Sunday, 21 June 2020

Match Report

Ay up, everyone!  It's Hanley Bear here and it's time for another visit to Grizzly's railway workshop and, for the first time in ages, there was a real, live football match on the radio!
Grizzly is working on a new section of track that won't link to the rest, because it will be for displaying some of his BR Southern Region units.  He's making what will look like a railway fly-over to sit them on, and the Midland Region trains for the Stoke layout will run underneath.  Endon was curious to see what he was doing.

Can anyone guess what the big ceramic thing with the metal plate on top in the corner is? It might have been made in Stoke-on-Trent but we don't have them on the railways around here.  (I'll tell you in my next post.)
Grizzly likes to run full-length main-line trains and has some of his favourites from all the different British Railways regions on shelves at the back of the workshop. 

Last week, I showed you the big station canopy he built, based on the one at Stoke.  Here it is again.
And here is the station building Grizzly has been working on, also based on Stoke-on-Trent station, although Grizzly's station had to be away from the canopy as there wasn't room for it right alongside it, so he's been building an awning to link the two instead.
It will look very realistic when there are lots of little people on the platforms and trains running through, and when there is a street scene outside the station with little cars and buses.
When it was nearly three o'clock, we put the radio on for the match.  Stoke City were away to Reading.  Although the village of Sonning where he was found is near Reading, Sonning promised to cheer for Stoke, because he is my pal.

It would have been nice to have one of Mrs Kay's famous oatcakes to eat, like we sometimes did before going to a game at the Bet365 Stadium.  
The small people who live in Grizzly's model world can get oatcakes but, because they didn't have oatcake boats in the 1950s, they have to go to a little shop, which we have called 'Mrs Mundy's Oatcakes' after Mrs Kay!
Soon the match was underway and, after only a few minutes, Reading took the lead.  I went "Booooo!" and Sonning gave me a hug, because I was upset.  Stoke are still close to the bottom of the table and can't afford to lose any games, or we might get relegated to League One.

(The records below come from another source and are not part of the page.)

(** The encoder's checks are enough for the decoder's framing. *)
Lemma sent_response_framing limits m r l :
  check_response true r = Ok tt -> response_receivable limits m r ->
  determine_body_kind_response m (Some l) limits (Response.status_code r)
    (Response.headers r ++ response_auto_length r)
  = Ok (sent_response_kind m r, Response.headers r ++ response_auto_length r).
Proof.
  intros Hc [Hhead Hb _ Ht Hf]. apply response_framing_iff. unfold sent_response_kind. fold (bodyless m r).
  unfold opens_tunnel in Ht. rewrite Ht. destruct (bodyless m r) eqn:Hbl; [done|].
  destruct Hf as (Hte & Ho & Hcl).
  assert (Hs : response_status_has_body (Response.status_code r) = true).
  { unfold bodyless in Hbl. apply orb_false_iff in Hbl as [_ Hbl]. by apply negb_false_iff in Hbl. }
  destruct (check_response_Ok r Hc Hs Hte Ho) as (v & Hv & Hm).
  unfold validate_content_length_headers in Hv. apply validate_lengths in Hv.
  assert (Hlim : blen (written_body r) <= u64_MAX).
  { destruct Hhead as [_ _ _ _ (_ & _ & _ & ? & _)]. unfold usize_MAX, u64_MAX in *. lia. }
  assert (Hw : body_len (Response.body_bytes r) = blen (written_body r)).
  { unfold written_body. by rewrite body_len_default, Hs, Ho. }
  rewrite Hw in Hm. unfold has_header in Hte. change (headers r) with (Response.headers r) in Hte.
  pose proof (response_auto_length_spec r Hs Ho ltac:(done) Hcl) as Hauto.
  assert (Hno : existsb (named (B "Transfer-Encoding")) (Response.headers r ++ response_auto_length r) = false).
  { rewrite existsb_app, Hte. by destruct Hauto as [[-> _]|[-> _]]. }
  split; [done|]. split; [|by rewrite Hno]. cbn [headers_kind]. split; [by apply te_tokens_absent|]. split; [|done].
  assert (Hlen : forall hs n, cl_values hs <> [] -> Forall (plain_length n) (cl_values hs) -> length_is n hs).
  { intros hs n H1 H2. split; [done|]. eapply Forall_impl; [|exact H2]. intros x. apply plain_length_parts. }
  destruct Hauto as [[-> Hn]|[-> Hn]].
  - rewrite app_nil_r. destruct Hv as [[Hx _]|(n & -> & _ & Hne & Hall)].
    { apply cl_values_absent in Hx. unfold has_header in Hn. change (headers r) with (Response.headers r) in Hn.
      by rewrite Hx in Hn. }
    cbn [check_content_length_mismatch andb] in Hm. destruct (n =? _) eqn:E; [|done]. apply N.eqb_eq in E as <-.
    by apply Hlen.
  - apply cl_values_absent in Hn. change (headers r) with (Response.headers r) in Hn.
    apply Hlen; rewrite cl_values_app, Hn; [done|]. apply Forall_singleton, show_dec_plain. done.
Qed.

Lemma status_line_eq r : Response.valid r = true -> status_line r = status_bytes r ++ CRLF.
Proof.
  intros Hv. unfold status_line, status_bytes. rewrite write_usize_decimal_eq.
  - change (" "%byte :: show_dec (Response.status_code r) ++ " "%byte :: Response.reason_phrase r)
      with (B " " ++ show_dec (Response.status_code r) ++ B " " ++ Response.reason_phrase r).
    by rewrite <- !app_assoc.
  - unfold Response.valid, is_valid_status_code in Hv. unfold usize_MAX. lia.
Qed.

Lemma encode_response_bytes r bs :
  encode_response r = Ok bs -> Response.valid r = true -> body_len (Response.body r) <= usize_MAX ->
  check_response true r = Ok tt /\
  bs = head_bytes r (Response.headers r ++ response_auto_length r) ++ written_body r.
Proof.
  unfold encode_response. intros H Hv Hb. apply result_bind_Ok in H as ([] & Hc & H). split; [done|].
  apply Ok_inj in H as <-. unfold head_bytes, written_body, response_auto_length.
  rewrite (status_line_eq r Hv), header_lines_app.
  destruct (should_auto_emit_content_length_for_response r).
  - unfold content_length_line. rewrite write_usize_decimal_eq by done. rewrite header_lines_cons.
    unfold line_of. cbn [fst snd header_lines flat_map]. by rewrite <- !app_assoc.
  - cbn [header_lines flat_map]. rewrite !app_nil_r. by rewrite <- !app_assoc.
Qed.

(** ** The round trips *)

Section RoundTrip.
Context {D : Type} `{Decompressor D}.

Implicit Types d : ResponseDecoder D.
Implicit Types c : Core D.

Lemma length_body_response c data rest limits h :
  body_next limits h (KContentLength (blen data)) (data ++ rest) c ->
  exists c', body_loop c = (c', Ok true) /\ c_headers c' = [] /\ c_buf c' = rest /\ c_limits c' = limits /\
             c_decoded_body c' = data.
Proof.
  intros [Hi Hp _ Hh Hb _ Hbuf Hl].
  destruct (length_body_read status_line_ok BodyCloseDelimited c data rest Hi Hp Hbuf) as (s & Hbl & Hs).
  eexists. split; [exact Hbl|]. cbn. rewrite Hb. by split_and!.
Qed.

(** One message of a connection. *)
Lemma response_step limits m d r bs rest :
  encode_response r = Ok bs -> response_receivable limits m r -> rs_idle limits m (bs ++ rest) d ->
  exists d', rs_decode d = (d', Ok (Some (sent_response m r))) /\ rs_idle limits None rest d'.
Proof.
  intros Henc Hr Hid. pose proof Hr as [Hhead Hbody Hsize _ Hf].
  destruct (encode_response_bytes r bs Henc (hr_valid _ _ _ Hhead) Hsize) as [Hc ->].
  rewrite <- app_assoc in Hid. pose proof (sent_response_framing limits m r (status_bytes r) Hc Hr) as Hk.
  destruct (response_head_written limits m d r _ _ _ Hid Hhead Hk) as (d1 & Hdh & Hi1 & Hh1 & Hnext).
  pose proof (bn_kind _ _ _ _ _ Hnext) as Hkind. unfold sent_response, sent_response_kind in *.
  assert (Hi : rs_inv d) by apply Hid.
  destruct (bodyless m r).
  - rewrite Hf in Hnext. destruct Hnext as [_ _ _ Hhs Hb _ Hbuf Hl].
    by apply (response_body_done limits d d1 _ KNone None rest (rs_core d1) Hi Hdh Hi1 Hh1 Hkind).
  - destruct (length_body_response _ _ _ _ _ Hnext) as (c & Hbl & H1 & H2 & H3 & H4).
    apply (response_body_done limits d d1 _ (KContentLength (blen (written_body r))) (Some (written_body r)) rest c
             Hi Hdh Hi1 Hh1 Hkind); try done. by rewrite H4.
Qed.

(** C7: what [encode_response] writes of a response that can be received, [decode]
    reads back when it knows the method of the request, whatever follows it in the
    buffer: the same version, status, reason and headers, the Content-Length the
    encoder added behind them, and the body, if a response of this status to this
    method has one.  A response can be received ([response_receivable]) when it is
    valid (its reason phrase may be empty, and is in UTF-8), its fields are in
    UTF-8 with no white space at the ends of their values, the number and the size
    of its header lines, with the added one, are within the decoder's limits and
    its body within [max_body_size], it is not a 2xx response to CONNECT, and its
    head tells where it ends: either it is the answer to HEAD or has the status
    1xx, 204 or 304, and the encoder writes no body, or it has no
    Transfer-Encoding header, its body is not omitted, and it has a body or a
    Content-Length header. *)
Theorem response_roundtrip limits m d r bs rest :
  encode_response r = Ok bs -> response_receivable limits m r -> rs_idle limits m (bs ++ rest) d ->
  exists d', rs_decode d = (d', Ok (Some (sent_response m r))) /\ rs_idle limits None rest d'.
Proof. apply response_step. Qed.

(** ** Bodies that are sent after the head *)

Lemma encode_response_headers_bytes r bs :
  encode_response_headers r = Ok bs -> Response.valid r = true ->
  bs = head_bytes r (Response.headers r) /\
  (has_header (B "Transfer-Encoding") r = true -> has_header (B "Content-Length") r = false).
Proof.
  unfold encode_response_headers. intros He Hv. apply result_bind_Ok in He as ([] & Hc & He). apply Ok_inj in He as <-.
  split.
  - unfold head_bytes. by rewrite (status_line_eq r Hv), <- !app_assoc.
  - intros Hte. unfold check_response in Hc. apply result_bind_Ok in Hc as ([] & _ & Hc). rewrite Hte in Hc.
    by destruct (has_header (B "Content-Length") r).
Qed.
(* ===== verification/Forward.v ===== *)
(** * Forwarding messages

    A message that [decode] handed out is given to the encoder: the next hop
    decodes the same message.  What a decoded request satisfies beyond
    [decoded_messages_valid]: its body has the length its head announces. *)
From S2P Require Import Prelude RustStd Errors Validate Host Target Trailer Framing Head FramingFacts Message.
From S2P Require Import Buffer BodyDecoder BodyFacts Compression DecoderCore CoreFacts CoreApi HeadFacts Stream.
From S2P Require Import RequestDecoder RequestFacts RequestTheorems Limits.
From S2P Require Import ResponseDecoder ResponseFacts ResponseTheorems.
From S2P Require Import Encoder EncoderFacts BodyRoundTrip HeadRoundTrip LengthRoundTrip RequestRoundTrip ResponseRoundTrip.

(** ** The body has the announced length *)

Section Lengths.
Context {D : Type} `{Decompressor D}.

Implicit Types c : Core D.
Implicit Types d : RequestDecoder D.

(** Of [n] bytes, those decoded and those to come. *)
Definition length_left (n : N) c : Prop :=
  match c_phase c with
  | BodyContentLength remaining => blen (c_decoded_body c) + remaining = n
  | Complete => blen (c_decoded_body c) = n
  | _ => False
  end.

Lemma length_left_step n c data s f :
  core_inv request_line_ok c -> length_left n c -> body_step (c_limits c) (body_state c) = (data, s, Ok f) ->
  length_left n (stepped data s c) /\ (f = Break true -> b_phase s = Complete).
Proof.
  intros Hi Hn Hs. pose proof Hi as [(_ & _ & _ & Hmax & _) Hb _ _ _ _].
  assert (Hend : f = Break true -> b_phase s = Complete).
  { intros ->. apply (body_step_inv _ Hmax _ _ _ _ Hb) in Hs as (_ & _ & _ & _ & _ & _ & Ht). exact Ht. }
  split; [|exact Hend]. unfold length_left, stepped in *. cs. destruct (c_phase c) eqn:Hp; try done.
  - rewrite (body_step_length _ Hmax (body_state c) _ Hb Hp) in Hs. change (b_buf (body_state c)) with (c_buf c) in Hs.
    destruct (is_empty (c_buf c)); [injection Hs as <- <- <-; cs; by rewrite Hp, app_nil_r|]. cbv zeta in Hs.
    destruct (_ =? 0) eqn:E; injection Hs as <- <- <-; cbn [with_phase b_phase]; rewrite blen_app, blen_take; lia.
  - unfold body_step, peek_body, peek_len, consume_body in Hs. cbn [body_state b_phase] in Hs. rewrite Hp in Hs. cbn in Hs.
    injection Hs as <- <- <-. cbn. rewrite app_nil_r, ?Hp. done.
Qed.

Lemma body_loop_length_left n c c' b :
  core_inv request_line_ok c -> length_left n c -> body_loop c = (c', Ok b) ->
  length_left n c' /\ (b = true -> blen (c_decoded_body c') = n).
Proof.
  intros Hi Hn. unfold body_loop.
  pose proof (loop_rule body_round (fun c1 => core_inv request_line_ok c1 /\ length_left n c1)
    (fun c' r => forall b, r = Ok b -> length_left n c' /\ (b = true -> c_phase c' = Complete))
    core_buffered (S (length (c_buf c))) c) as HL.
  destruct (loop _ _ _) as [c1 r]. intros [= -> ->].
  assert (Hc : length_left n c' /\ (b = true -> c_phase c' = Complete)).
  { apply HL; [|done|apply Nat.lt_succ_diag_r|done]. clear HL. intros c1 [Hi1 Hn1]. rewrite body_round_eq.
    destruct (body_step (c_limits c1) (body_state c1)) as [[d s] [f|e]] eqn:Hs; [|done].
    destruct (length_left_step n c1 d s f Hi1 Hn1 Hs) as [Hn2 He]. destruct f as [|b2].
    - split; [split; [by eapply stepped_inv | done]|]. by eapply body_step_shrinks in Hs; [|apply Hi1..].
    - intros b3 [= <-]. split; [done|]. intros ->. by apply He. }
  destruct Hc as [Hl He]. split; [done|]. intros Hb. unfold length_left in Hl. by rewrite (He Hb) in Hl.
Qed.

(** As long as [decode] is not mixed with the streaming calls. *)
Definition rq_lengths d : Prop :=
  match rq_decoded_head d with
  | Some _ => forall n, c_decoded_body_kind (rq_core d) = Some (KContentLength n) -> length_left n (rq_core d)
  | None => True
  end.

(For non-UK pals, the English football league calls its top division The Premiership, its second division The Championship and then you have League One and League Two).

By half-time, although we did our best there had been no more goals, so we were still losing.  Polar brought us special bear-sized fruit scones with jam to cheer us up and we tucked it eagerly.

Soon, all the scones had gone and the match had started again.
Mr Tyrese Campbell and Mr James McClean both went close, but we still hadn't scored by the time 90 minutes were up, and then there were only four minutes of injury time.
And then it happened - a goal from Mr Nick Powell!  "Yaaayyy!"  At least we had got a point, but we need lots more points to be safe, so us bears will have our paws and claws crossed for an even better result in our next game.
See you back at Grizzly's railway for Stoke v Middlesborough on 27th June.